Of smooth and feathering speech remember to take heed,
For truth in plain words may be told; of craft a lie hath need.

"Of craft," he repeated, "a lie hath need. If the world would consider—well, sir, I am old and my friends are mostly dead, and men, I find, care little for the past wherein was life, but still regard the present and push on towards the future, wherein are death and the grave. And for my poor services the king hath granted letters patent whereby I am licensed to beg. I complain not, though for one who is a London citizen, and the grandson of reputable citizens, to beg one's bread is to be bankrupt, and of bankrupts this city hath great scorn. Yet, I say, I complain not."

"In so long a life," I said, "you must have many memories."

"So many, sir, that they fill my mind. Often, as I sit here, whither cometh no one now to converse about the things of old, my senses are closed to the present, and my thoughts carry me back to the old days. Why"—his eyes looked back as he spoke—"I remember King Harry the Eighth himself, the like of whom for masterfulness this realm hath never seen. Who but a strong man could by his own will overthrow—yea, and tear up by the very foundations—the religion which seemed made to endure forever? Sure I am that when I was a boy there was no thought of any change. I remember when in the streets every second man was priest or monk. The latter still wore his habit—grey, white, or black. But you could not tell the priest from the layman, for the priests were so proud that they went clothed in silks and furs; yea, and of bright colors like any court gallant; their shoes spiked; their hair crisped; their girdles armed with silver; and in like manner their bridles and their spurs; their caps laced and buttoned with gold. Now our clergy go in sober attire, so that the gravity of their calling is always made manifest to their own and others' eyes by the mere color of their dress. I remember, being then a youth, how the Houses were dissolved and the monks turned out. All were swept away. There was not even left so much as an hospital for the sick; even the blind men of Elsing's were sent adrift, and the lepers from the Lazar house, and the old priests from the Papey. There was no help for the poor in those days, and folk murmured, but below breath, and would fain, but dared not say so, have seen the old religion again. The king gave the houses to his friends. Lord Cromwell got Austin Friars, where my father, citizen and tallow-chandler, had his house. Nay, so greedy of land was my lord that he set back my father's wall, and so robbed him of his garden, and there was no redress, because he was too strong."

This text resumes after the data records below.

(* ===== verification/CdcTheorems.v ===== *)
(** * What the change streams guarantee

    Changes reach the journal in the order of their times, none is skipped by a
    restart, and no leader gets stuck behind what an earlier one published. *)

From Stdlib Require Import Sorted.
From stdpp Require Import sorting.
From S2P Require Import Prelude WatchJournal WatchCursor Materializer CdcSequencer CdcSystem CdcLaws.

Section theorems.
Context {U : Type} `{!TimeUUID U} `{!TimeUUIDLaws U} `{!EqDecision U}.
Context (streams : gset string) (generation : Z).
Notation "a ⊑ b" := (timeKey a ≤ timeKey b)%Z (at level 70, only parsing).
Notation "a ⊏ b" := (timeKey a < timeKey b)%Z (at level 70, only parsing).
Notation earlier := (λ a b : Request U, sq_time a ⊑ sq_time b).
Implicit Types (q : Request U) (w : World U) (x : string) (u : U) (o : option U).

Lemma upTo_le o u v : upTo o u → v ⊑ u → upTo o v.
Proof. intros (p & -> & H) Hv. exists p. split; [done|]. lia. Qed.
Lemma upTo_Some p u : upTo (Some p) u ↔ u ⊑ p.
Proof. split; [by intros (? & [= <-] & ?)|by exists p]. Qed.
#[local] Hint Resolve upTo_le : core.

(** ** Invariants *)

(** Nothing will be committed before [u] any more. *)
Definition passed w u : Prop := ∀ x, x ∈ streams → x ∈ w_ended w ∨ upTo (w_horizon w !! x) u.
Definition settledOk w q : Prop :=
  ∃ b, (q, b) ∈ w_settled w ∧ (b = true → ∀ c, c ∈ changesOf q → c ∈ w_log w) ∧ (b = false → sq_gated q = true).

Record RecordOk w x q : Prop := {
  ro_stream : x ∈ streams ∧ sq_stream q = x;
  ro_plain : sq_progressOnly q = false ∧ sq_arrival q = 0%Z;
  ro_time : sq_time q ≠ zeroUUID;
  ro_final : upTo (w_horizon w !! x) (sq_time q);
}.
(** What is saved: positions are final, what they pass is settled, and what they
    do not pass is not before the frontier. *)
Record WInv w : Prop := {
  wi_rec x q : q ∈ records w x → RecordOk w x q;
  wi_unique x q q' : q ∈ records w x → q' ∈ records w x → timeKey (sq_time q) = timeKey (sq_time q') → q = q';
  wi_final x p : w_progress w !! x = Some p ∨ manifestProgress w x = Some p → upTo (w_horizon w !! x) p;
  wi_settled x q : q ∈ records w x → covered w x (sq_time q) → settledOk w q;
  wi_keys x p : manifestProgress w x = Some p → x ∈ streams;
  wi_front m : w_manifest w = Some m → mf_frontier m ≠ zeroUUID →
    passed w (mf_frontier m) ∧ ∀ x q, q ∈ records w x → covered w x (sq_time q) ∨ mf_frontier m ⊑ sq_time q;
}.
(* ===== verification/Entities.v ===== *)
(** * Stored entities

    The records of [gitstore-api/internal/datastore/entities.go], who owns them
    ([ownership.go]), and the canonical forms their rows are kept in
    ([namespace_contract.go], [repository_contract.go]). *)

From S2P Require Import Prelude ResourceVersion.

(** The fields every resource has. JSON documents are their text, an empty
    slice being the empty text; a nil map is [None]. *)
Record Meta : Type := mkMeta {
  m_APIVersion : string;
  m_Kind : string;
  m_UID : string;
  m_Name : string;
  m_Generation : Z;
  m_ResourceVersion : string;
  m_Revision : string;
  m_CreationTimestamp : Z;
  m_CreationActor : string;
  m_UpdateTimestamp : Z;
  m_UpdateActor : string;
  m_Labels : option (gmap string string);
  m_Annotations : option (gmap string string);
  m_OwnerReferences : string;
  m_Finalizers : list string;
  m_DeletionTimestamp : option Z;
  m_SourcePath : string;
  m_GitCommitSHA : string;
  m_GitRef : string;
  m_Spec : string;
  m_Body : string;
  m_Status : string;
}.
#[global] Instance Meta_eq_dec : EqDecision Meta.
Proof. solve_decision. Defined.

Definition setVersion (v : string) (m : Meta) : Meta :=
  mkMeta (m_APIVersion m) (m_Kind m) (m_UID m) (m_Name m) (m_Generation m) v (m_Revision m)
    (m_CreationTimestamp m) (m_CreationActor m) (m_UpdateTimestamp m) (m_UpdateActor m)
    (m_Labels m) (m_Annotations m) (m_OwnerReferences m) (m_Finalizers m) (m_DeletionTimestamp m)
    (m_SourcePath m) (m_GitCommitSHA m) (m_GitRef m) (m_Spec m) (m_Body m) (m_Status m).
Definition setGeneration (g : Z) (m : Meta) : Meta :=
  mkMeta (m_APIVersion m) (m_Kind m) (m_UID m) (m_Name m) g (m_ResourceVersion m) (m_Revision m)
    (m_CreationTimestamp m) (m_CreationActor m) (m_UpdateTimestamp m) (m_UpdateActor m)
    (m_Labels m) (m_Annotations m) (m_OwnerReferences m) (m_Finalizers m) (m_DeletionTimestamp m)
    (m_SourcePath m) (m_GitCommitSHA m) (m_GitRef m) (m_Spec m) (m_Body m) (m_Status m).
Definition setUID (u : string) (m : Meta) : Meta :=
  mkMeta (m_APIVersion m) (m_Kind m) u (m_Name m) (m_Generation m) (m_ResourceVersion m)
    (m_Revision m) (m_CreationTimestamp m) (m_CreationActor m) (m_UpdateTimestamp m)
    (m_UpdateActor m) (m_Labels m) (m_Annotations m) (m_OwnerReferences m) (m_Finalizers m)
    (m_DeletionTimestamp m) (m_SourcePath m) (m_GitCommitSHA m) (m_GitRef m) (m_Spec m)
    (m_Body m) (m_Status m).
Definition setStatus (s : string) (m : Meta) : Meta :=
  mkMeta (m_APIVersion m) (m_Kind m) (m_UID m) (m_Name m) (m_Generation m) (m_ResourceVersion m)
    (m_Revision m) (m_CreationTimestamp m) (m_CreationActor m) (m_UpdateTimestamp m)
    (m_UpdateActor m) (m_Labels m) (m_Annotations m) (m_OwnerReferences m) (m_Finalizers m)
    (m_DeletionTimestamp m) (m_SourcePath m) (m_GitCommitSHA m) (m_GitRef m) (m_Spec m)
    (m_Body m) s.
Definition setOwnerReferences (o : string) (m : Meta) : Meta :=
  mkMeta (m_APIVersion m) (m_Kind m) (m_UID m) (m_Name m) (m_Generation m) (m_ResourceVersion m)
    (m_Revision m) (m_CreationTimestamp m) (m_CreationActor m) (m_UpdateTimestamp m)
    (m_UpdateActor m) (m_Labels m) (m_Annotations m) o (m_Finalizers m)
    (m_DeletionTimestamp m) (m_SourcePath m) (m_GitCommitSHA m) (m_GitRef m) (m_Spec m)
    (m_Body m) (m_Status m).
Definition setDeletion (finalizers : list string) (at_ : option Z) (m : Meta) : Meta :=
  mkMeta (m_APIVersion m) (m_Kind m) (m_UID m) (m_Name m) (m_Generation m) (m_ResourceVersion m)
    (m_Revision m) (m_CreationTimestamp m) (m_CreationActor m) (m_UpdateTimestamp m)
    (m_UpdateActor m) (m_Labels m) (m_Annotations m) (m_OwnerReferences m) finalizers at_
    (m_SourcePath m) (m_GitCommitSHA m) (m_GitRef m) (m_Spec m) (m_Body m) (m_Status m).
Definition setUpdate (at_ : Z) (actor : string) (m : Meta) : Meta :=
  mkMeta (m_APIVersion m) (m_Kind m) (m_UID m) (m_Name m) (m_Generation m) (m_ResourceVersion m)
    (m_Revision m) (m_CreationTimestamp m) (m_CreationActor m) at_ actor (m_Labels m)
    (m_Annotations m) (m_OwnerReferences m) (m_Finalizers m) (m_DeletionTimestamp m)
    (m_SourcePath m) (m_GitCommitSHA m) (m_GitRef m) (m_Spec m) (m_Body m) (m_Status m).

(** The five catalogue kinds. Their structs share all fields but four: a
    category has a parent and a materialised path, a variant a SKU and the name
    of its product; the other kinds leave these empty. *)
Inductive CatalogKind : Type := KProduct | KFile | KCategoryTaxonomy | KCollection | KProductVariant.
#[global] Instance CatalogKind_eq_dec : EqDecision CatalogKind.
Proof. solve_decision. Defined.
Definition kindText (k : CatalogKind) : string :=
  match k with
  | KProduct => "Product"
  | KFile => "File"
  | KCategoryTaxonomy => "CategoryTaxonomy"
  | KCollection => "Collection"
  | KProductVariant => "ProductVariant"
  end.
Lemma kindText_inj k k' : kindText k = kindText k' → k = k'.
Proof. by destruct k, k'. Qed.
Record Resource : Type := mkResource {
  r_meta : Meta;
  r_Namespace : string;
  r_RepositoryID : string;
  r_ParentName : string;
  r_AncestorPath : string;
  r_SKU : string;
  r_ProductRefName : string;
}.
#[global] Instance Resource_eq_dec : EqDecision Resource.
Proof. solve_decision. Defined.
Definition r_UID (r : Resource) : string := m_UID (r_meta r).
Definition r_Name (r : Resource) : string := m_Name (r_meta r).
Definition r_ResourceVersion (r : Resource) : string := m_ResourceVersion (r_meta r).
Definition onMeta (f : Meta → Meta) (r : Resource) : Resource :=
  mkResource (f (r_meta r)) (r_Namespace r) (r_RepositoryID r) (r_ParentName r)
    (r_AncestorPath r) (r_SKU r) (r_ProductRefName r).

Record Namespace : Type := mkNamespace {
  n_meta : Meta;
  n_Title : string;
  n_Tier : string;
  n_ID : string;
}.
#[global] Instance Namespace_eq_dec : EqDecision Namespace.
Proof. solve_decision. Defined.
Definition onNamespaceMeta (f : Meta → Meta) (n : Namespace) : Namespace :=
  mkNamespace (f (n_meta n)) (n_Title n) (n_Tier n) (n_ID n).

Record Repository : Type := mkRepository {
  rp_meta : Meta;
  rp_Namespace : string;
  rp_RepositoryID : string;
  rp_DefaultBranch : string;
  rp_StorageClass : string;
  rp_MaxPackSizeBytes : Z;
  rp_MaxFileSizeBytes : Z;
  rp_ID : string;
  rp_NamespaceID : string;
}.
#[global] Instance Repository_eq_dec : EqDecision Repository.
Proof. solve_decision. Defined.
Definition onRepositoryMeta (f : Meta → Meta) (r : Repository) : Repository :=
  mkRepository (f (rp_meta r)) (rp_Namespace r) (rp_RepositoryID r) (rp_DefaultBranch r)
    (rp_StorageClass r) (rp_MaxPackSizeBytes r) (rp_MaxFileSizeBytes r) (rp_ID r)
    (rp_NamespaceID r).

Record NamespaceMapping : Type := mkMapping {
  mp_Namespace : string;
  mp_Name : string;
  mp_RepositoryID : string;
  mp_NamespaceID : string;
  mp_RepoID : string;
}.
#[global] Instance NamespaceMapping_eq_dec : EqDecision NamespaceMapping.
Proof. solve_decision. Defined.

Record OwnerReference : Type := mkOwnerRef {
  or_APIVersion : string;
  or_Kind : string;
  or_Name : string;
  or_UID : string;
  or_BlockOwnerDeletion : bool;
  or_RepositoryID : string;
}.

(** ** Ownership *)

Inductive OwnerKind : Type := OwnerKindUser | OwnerKindGroup | OwnerKindServiceAccount.

Definition OwnerAnnotationKey : string := "rbac.authorization.gitstore.dev/owner".

Definition EncodeOwnerSubject (kind : OwnerKind) (name : string) : string :=
  match kind with
  | OwnerKindGroup => "system:group:" +:+ name
  | OwnerKindServiceAccount => "system:serviceaccount:" +:+ name
  | OwnerKindUser => name
  end.

(** [strings.CutPrefix] *)
Fixpoint cutPrefix (p s : string) : option string :=
  match p, s with
  | EmptyString, _ => Some s
  | String c p, String d s => if bool_decide (c = d) then cutPrefix p s else None
  | String _ _, EmptyString => None
  end.

Definition DecodeOwnerSubject (raw : string) : OwnerKind * string :=
  match cutPrefix "system:group:" raw with
  | Some n => (OwnerKindGroup, n)
  | None => match cutPrefix "system:serviceaccount:" raw with
            | Some n => (OwnerKindServiceAccount, n)
            | None => (OwnerKindUser, raw)
            end
  end.

Definition effectiveOwnerSub (annotations : option (gmap string string)) (creationActor : string)
  : string :=
  match annotations ≫= (.!! OwnerAnnotationKey) with
  | Some v => if bool_decide (v = "") then creationActor else v
  | None => creationActor
  end.

Lemma cutPrefix_Some p : ∀ s n, cutPrefix p s = Some n → s = p +:+ n.
Proof.
  induction p as [|c p IH]; intros [|d s] n; simpl; try by intros; simplify_eq.
  case_bool_decide; [|done]. intros ->%IH. by subst.
Qed.
Lemma cutPrefix_app p s : cutPrefix p (p +:+ s) = Some s.
Proof. induction p as [|c p IH]; simpl; [done|]. by rewrite bool_decide_eq_true_2. Qed.

(** Who owns a resource survives its encoding. Decoding gives back the kind
    and the name, except for a user whose own name carries one of the two
    reserved prefixes, and only for such a user. *)
Theorem owner_subject_roundtrip kind name :
  DecodeOwnerSubject (EncodeOwnerSubject kind name) = (kind, name) ↔
  (kind = OwnerKindUser → ∀ n, name ≠ "system:group:" +:+ n ∧ name ≠ "system:serviceaccount:" +:+ n).
Proof.
  destruct kind; unfold DecodeOwnerSubject, EncodeOwnerSubject.
  - pose proof cutPrefix_Some as Hcut. split.
    + intros H _ n. split; intros ->; [|destruct (cutPrefix "system:group:" _); [done|]];
        by rewrite cutPrefix_app in H.
    + intros H. specialize (H eq_refl).
      destruct (cutPrefix "system:group:" name) as [n|] eqn:E1.
      { apply Hcut in E1. by destruct (H n). }
      destruct (cutPrefix "system:serviceaccount:" name) as [n|] eqn:E2; [|done].
      apply Hcut in E2. by destruct (H n).
  - rewrite cutPrefix_app. done.
  - assert (cutPrefix "system:group:" ("system:serviceaccount:" +:+ name) = None) as -> by done.
    by rewrite cutPrefix_app.
Qed.

(** ** Canonical rows *)

(** A JSON string literal without escapes. *)
Definition quoted (s : string) : string :=
  String (Ascii.ascii_of_nat 34) (s +:+ String (Ascii.ascii_of_nat 34) "").
Definition initialStatus : string :=
  "{" +:+ quoted "observedGeneration" +:+ ":0," +:+ quoted "conditions" +:+ ":[]}".
Definition ForegroundDeletionFinalizer : string := "gitstore.dev/foreground-deletion".

Definition validResourceVersion (v : string) : bool :=
  match SetString v with Some n => (0 <? n)%Z | None => false end.

(** The defaults of [NormalizeNamespaceContract] and [NormalizeRepositoryContract]
    that the two share. A nil and an empty finalizer list are the same list. *)
Definition normalizeMeta (uid : string) (m : Meta) : Meta :=
  let m := setUID uid m in
  let m := if (m_Generation m <? 1)%Z then setGeneration 1 m else m in
  let m := if validResourceVersion (m_ResourceVersion m) then m else setVersion "1" m in
  if bool_decide (m_Status m = "") then setStatus initialStatus m else m.

Definition NormalizeNamespaceContract (n : Namespace) : Namespace :=
  let uid := if bool_decide (m_UID (n_meta n) = "") then n_ID n else m_UID (n_meta n) in
  let id := if bool_decide (n_ID n = "") then uid else n_ID n in
  mkNamespace (normalizeMeta uid (n_meta n)) (n_Title n) (n_Tier n) id.

Definition NormalizeRepositoryContract (r : Repository) : Repository :=
  let uid := if bool_decide (m_UID (rp_meta r) = "") then rp_ID r else m_UID (rp_meta r) in
  let id := if bool_decide (rp_ID r = "") then uid else rp_ID r in
  let ns := if bool_decide (rp_Namespace r = "") then rp_NamespaceID r else rp_Namespace r in
  let nsid := if bool_decide (rp_NamespaceID r = "") then ns else rp_NamespaceID r in
  mkRepository (normalizeMeta uid (rp_meta r)) ns (rp_RepositoryID r) (rp_DefaultBranch r)
    (rp_StorageClass r) (rp_MaxPackSizeBytes r) (rp_MaxFileSizeBytes r) id nsid.

Definition NormalizeNamespaceMappingContract (m : NamespaceMapping) : NamespaceMapping :=
  let ns := if bool_decide (mp_Namespace m = "") then mp_NamespaceID m else mp_Namespace m in
  let nsid := if bool_decide (mp_NamespaceID m = "") then ns else mp_NamespaceID m in
  let rid := if bool_decide (mp_RepositoryID m = "") then mp_RepoID m else mp_RepositoryID m in
  let repo := if bool_decide (mp_RepoID m = "") then rid else mp_RepoID m in
  mkMapping ns (mp_Name m) rid nsid repo.

Definition advanceVersion (m : Meta) : Meta :=
  match SetString (m_ResourceVersion m) with
  | Some v => setVersion (bigString (v + 1)) m
  | None => m
  end.
Definition AdvanceNamespaceSpecVersion (n : Namespace) : Namespace :=
  let n := NormalizeNamespaceContract n in
  onNamespaceMeta (λ m, advanceVersion (setGeneration (m_Generation m + 1) m)) n.
Definition AdvanceNamespaceSystemVersion (n : Namespace) : Namespace :=
  onNamespaceMeta advanceVersion (NormalizeNamespaceContract n).
Definition AdvanceRepositorySpecVersion (r : Repository) : Repository :=
  let r := NormalizeRepositoryContract r in
  onRepositoryMeta (λ m, advanceVersion (setGeneration (m_Generation m + 1) m)) r.
Definition AdvanceRepositorySystemVersion (r : Repository) : Repository :=
  onRepositoryMeta advanceVersion (NormalizeRepositoryContract r).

He got up and walked about the room, talking as he paced the narrow limits. He talked garrulously, as if it pleased him to talk about the past. "When we came presently to study Holy Scripture," he said, "where there is an example or a warning for everything, we read the history of Ahab and of Naboth's vineyard; and for my own part I could never avoid comparing my Lord Cromwell with Ahab, and the vineyard with my father's garden, though Naboth had never to pay rent for the vineyard which was taken from him as my father had. The end of my Lord Cromwell was sudden and violent, like the end of King Ahab."